### [Exercise description]
Among the entries below, find the lines with the word "Require" and return them.

### [Source material]
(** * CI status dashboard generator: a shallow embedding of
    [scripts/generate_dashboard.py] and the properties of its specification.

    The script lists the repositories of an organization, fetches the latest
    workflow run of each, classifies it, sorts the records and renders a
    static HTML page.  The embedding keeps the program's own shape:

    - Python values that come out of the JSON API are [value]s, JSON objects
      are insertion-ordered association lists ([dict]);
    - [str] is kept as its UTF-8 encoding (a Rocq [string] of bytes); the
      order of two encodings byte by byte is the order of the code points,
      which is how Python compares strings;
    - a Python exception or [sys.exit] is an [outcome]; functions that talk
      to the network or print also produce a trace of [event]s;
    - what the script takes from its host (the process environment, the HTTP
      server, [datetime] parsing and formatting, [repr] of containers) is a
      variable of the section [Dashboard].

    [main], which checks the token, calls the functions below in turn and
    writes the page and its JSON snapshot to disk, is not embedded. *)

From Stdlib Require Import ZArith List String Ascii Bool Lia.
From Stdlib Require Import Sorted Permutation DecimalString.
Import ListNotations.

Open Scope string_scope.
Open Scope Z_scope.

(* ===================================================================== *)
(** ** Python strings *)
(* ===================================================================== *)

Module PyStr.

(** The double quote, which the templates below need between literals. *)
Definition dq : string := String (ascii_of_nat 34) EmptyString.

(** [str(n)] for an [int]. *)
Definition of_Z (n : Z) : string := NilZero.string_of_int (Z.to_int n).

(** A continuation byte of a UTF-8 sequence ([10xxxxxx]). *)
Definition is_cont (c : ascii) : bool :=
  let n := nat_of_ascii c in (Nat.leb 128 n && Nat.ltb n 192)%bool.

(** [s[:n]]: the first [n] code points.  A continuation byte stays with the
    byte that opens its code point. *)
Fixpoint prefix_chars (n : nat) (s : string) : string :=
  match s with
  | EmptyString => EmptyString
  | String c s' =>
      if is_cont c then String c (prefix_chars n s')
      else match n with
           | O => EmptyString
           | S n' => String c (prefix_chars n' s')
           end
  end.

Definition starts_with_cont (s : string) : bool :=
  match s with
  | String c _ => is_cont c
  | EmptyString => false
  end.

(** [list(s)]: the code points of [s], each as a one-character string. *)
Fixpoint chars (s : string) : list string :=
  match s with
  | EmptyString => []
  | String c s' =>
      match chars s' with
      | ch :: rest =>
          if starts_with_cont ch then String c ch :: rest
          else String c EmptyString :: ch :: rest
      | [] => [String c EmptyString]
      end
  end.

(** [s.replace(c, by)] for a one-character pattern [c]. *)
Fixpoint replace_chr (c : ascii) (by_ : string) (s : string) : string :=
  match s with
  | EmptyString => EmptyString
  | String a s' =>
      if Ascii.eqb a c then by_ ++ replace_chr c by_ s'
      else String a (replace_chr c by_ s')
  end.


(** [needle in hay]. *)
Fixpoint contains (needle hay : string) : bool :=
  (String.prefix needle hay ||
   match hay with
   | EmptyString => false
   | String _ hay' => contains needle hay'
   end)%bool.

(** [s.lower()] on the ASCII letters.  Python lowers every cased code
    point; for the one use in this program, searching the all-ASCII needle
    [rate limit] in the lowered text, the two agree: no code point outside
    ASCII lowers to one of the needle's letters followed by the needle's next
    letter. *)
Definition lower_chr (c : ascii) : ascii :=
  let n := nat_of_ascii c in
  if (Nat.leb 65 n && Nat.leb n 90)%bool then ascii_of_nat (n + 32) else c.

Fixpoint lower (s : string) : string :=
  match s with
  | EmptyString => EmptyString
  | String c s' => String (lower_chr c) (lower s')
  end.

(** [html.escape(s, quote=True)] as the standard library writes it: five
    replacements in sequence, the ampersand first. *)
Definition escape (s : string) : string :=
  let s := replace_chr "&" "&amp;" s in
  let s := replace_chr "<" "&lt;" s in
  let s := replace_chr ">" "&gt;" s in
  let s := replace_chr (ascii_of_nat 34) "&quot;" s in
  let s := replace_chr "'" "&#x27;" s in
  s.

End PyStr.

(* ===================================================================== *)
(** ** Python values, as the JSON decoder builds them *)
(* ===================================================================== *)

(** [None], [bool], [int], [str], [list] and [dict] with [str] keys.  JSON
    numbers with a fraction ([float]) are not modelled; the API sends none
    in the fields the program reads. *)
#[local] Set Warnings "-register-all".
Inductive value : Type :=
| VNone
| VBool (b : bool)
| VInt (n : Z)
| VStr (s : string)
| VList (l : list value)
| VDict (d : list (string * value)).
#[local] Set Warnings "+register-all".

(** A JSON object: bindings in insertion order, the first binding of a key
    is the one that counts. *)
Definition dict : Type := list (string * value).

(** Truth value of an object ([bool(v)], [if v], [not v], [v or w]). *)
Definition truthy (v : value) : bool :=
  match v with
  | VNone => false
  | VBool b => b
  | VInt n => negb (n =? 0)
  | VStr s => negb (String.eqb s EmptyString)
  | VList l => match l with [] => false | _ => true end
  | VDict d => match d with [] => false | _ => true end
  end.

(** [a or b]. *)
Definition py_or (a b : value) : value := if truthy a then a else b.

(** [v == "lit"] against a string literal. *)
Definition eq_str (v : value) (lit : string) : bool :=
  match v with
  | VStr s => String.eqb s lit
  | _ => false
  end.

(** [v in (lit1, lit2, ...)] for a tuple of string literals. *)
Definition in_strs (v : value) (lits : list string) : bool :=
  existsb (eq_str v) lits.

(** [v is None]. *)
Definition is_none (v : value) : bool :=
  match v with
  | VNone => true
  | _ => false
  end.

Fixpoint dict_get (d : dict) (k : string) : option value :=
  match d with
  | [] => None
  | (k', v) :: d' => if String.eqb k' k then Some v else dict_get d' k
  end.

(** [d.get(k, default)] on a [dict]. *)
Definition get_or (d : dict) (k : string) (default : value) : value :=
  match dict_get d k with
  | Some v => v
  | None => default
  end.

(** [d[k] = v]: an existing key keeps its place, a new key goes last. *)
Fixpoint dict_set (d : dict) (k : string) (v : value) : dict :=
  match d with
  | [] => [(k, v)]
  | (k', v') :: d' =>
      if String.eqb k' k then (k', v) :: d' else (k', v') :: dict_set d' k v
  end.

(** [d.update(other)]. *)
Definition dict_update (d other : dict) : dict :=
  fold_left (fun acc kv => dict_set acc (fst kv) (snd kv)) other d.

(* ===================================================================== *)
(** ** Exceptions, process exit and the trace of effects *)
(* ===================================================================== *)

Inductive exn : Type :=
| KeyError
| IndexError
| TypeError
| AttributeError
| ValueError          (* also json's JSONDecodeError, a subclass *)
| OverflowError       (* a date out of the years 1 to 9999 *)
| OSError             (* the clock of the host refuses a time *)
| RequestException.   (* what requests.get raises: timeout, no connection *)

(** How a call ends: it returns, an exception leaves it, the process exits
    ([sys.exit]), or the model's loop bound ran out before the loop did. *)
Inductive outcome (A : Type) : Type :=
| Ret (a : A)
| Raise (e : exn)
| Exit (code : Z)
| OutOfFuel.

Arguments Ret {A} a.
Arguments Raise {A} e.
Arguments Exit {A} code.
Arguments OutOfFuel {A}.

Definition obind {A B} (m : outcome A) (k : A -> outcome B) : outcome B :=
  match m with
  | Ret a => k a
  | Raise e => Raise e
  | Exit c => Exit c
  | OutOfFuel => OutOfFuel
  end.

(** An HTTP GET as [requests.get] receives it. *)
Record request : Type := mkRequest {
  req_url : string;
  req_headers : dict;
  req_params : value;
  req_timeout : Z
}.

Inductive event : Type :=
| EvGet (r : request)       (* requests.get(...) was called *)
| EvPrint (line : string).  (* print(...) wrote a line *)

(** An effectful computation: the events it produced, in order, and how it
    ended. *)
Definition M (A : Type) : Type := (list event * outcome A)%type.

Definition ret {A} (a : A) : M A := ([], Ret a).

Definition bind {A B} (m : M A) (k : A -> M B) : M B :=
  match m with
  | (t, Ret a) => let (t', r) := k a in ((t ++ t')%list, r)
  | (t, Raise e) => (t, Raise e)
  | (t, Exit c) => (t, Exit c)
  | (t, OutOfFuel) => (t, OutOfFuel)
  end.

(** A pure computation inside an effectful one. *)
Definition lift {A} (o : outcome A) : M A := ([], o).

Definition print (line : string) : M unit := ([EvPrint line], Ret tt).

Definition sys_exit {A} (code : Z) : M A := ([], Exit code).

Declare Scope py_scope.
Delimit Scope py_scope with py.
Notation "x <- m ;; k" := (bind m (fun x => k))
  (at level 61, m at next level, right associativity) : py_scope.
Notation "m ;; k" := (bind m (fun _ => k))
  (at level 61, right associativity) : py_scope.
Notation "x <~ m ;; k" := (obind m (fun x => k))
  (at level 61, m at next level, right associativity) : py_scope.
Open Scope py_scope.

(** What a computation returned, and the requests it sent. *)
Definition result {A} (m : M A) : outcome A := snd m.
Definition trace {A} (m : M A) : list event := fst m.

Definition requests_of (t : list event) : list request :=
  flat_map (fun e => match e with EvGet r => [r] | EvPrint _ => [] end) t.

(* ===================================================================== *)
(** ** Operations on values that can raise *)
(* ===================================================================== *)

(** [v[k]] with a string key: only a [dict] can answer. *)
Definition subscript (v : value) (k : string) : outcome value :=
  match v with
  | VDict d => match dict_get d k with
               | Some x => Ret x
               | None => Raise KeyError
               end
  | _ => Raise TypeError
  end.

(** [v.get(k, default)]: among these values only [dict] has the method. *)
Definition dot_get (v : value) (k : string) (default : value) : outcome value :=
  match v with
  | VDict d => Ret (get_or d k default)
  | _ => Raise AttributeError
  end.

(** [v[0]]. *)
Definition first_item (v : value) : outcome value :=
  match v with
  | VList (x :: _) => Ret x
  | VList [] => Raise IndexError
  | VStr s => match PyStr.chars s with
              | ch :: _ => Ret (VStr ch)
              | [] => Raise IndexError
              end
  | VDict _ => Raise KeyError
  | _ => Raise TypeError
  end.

### [Task output]
From Stdlib Require Import ZArith List String Ascii Bool Lia.
From Stdlib Require Import Sorted Permutation DecimalString.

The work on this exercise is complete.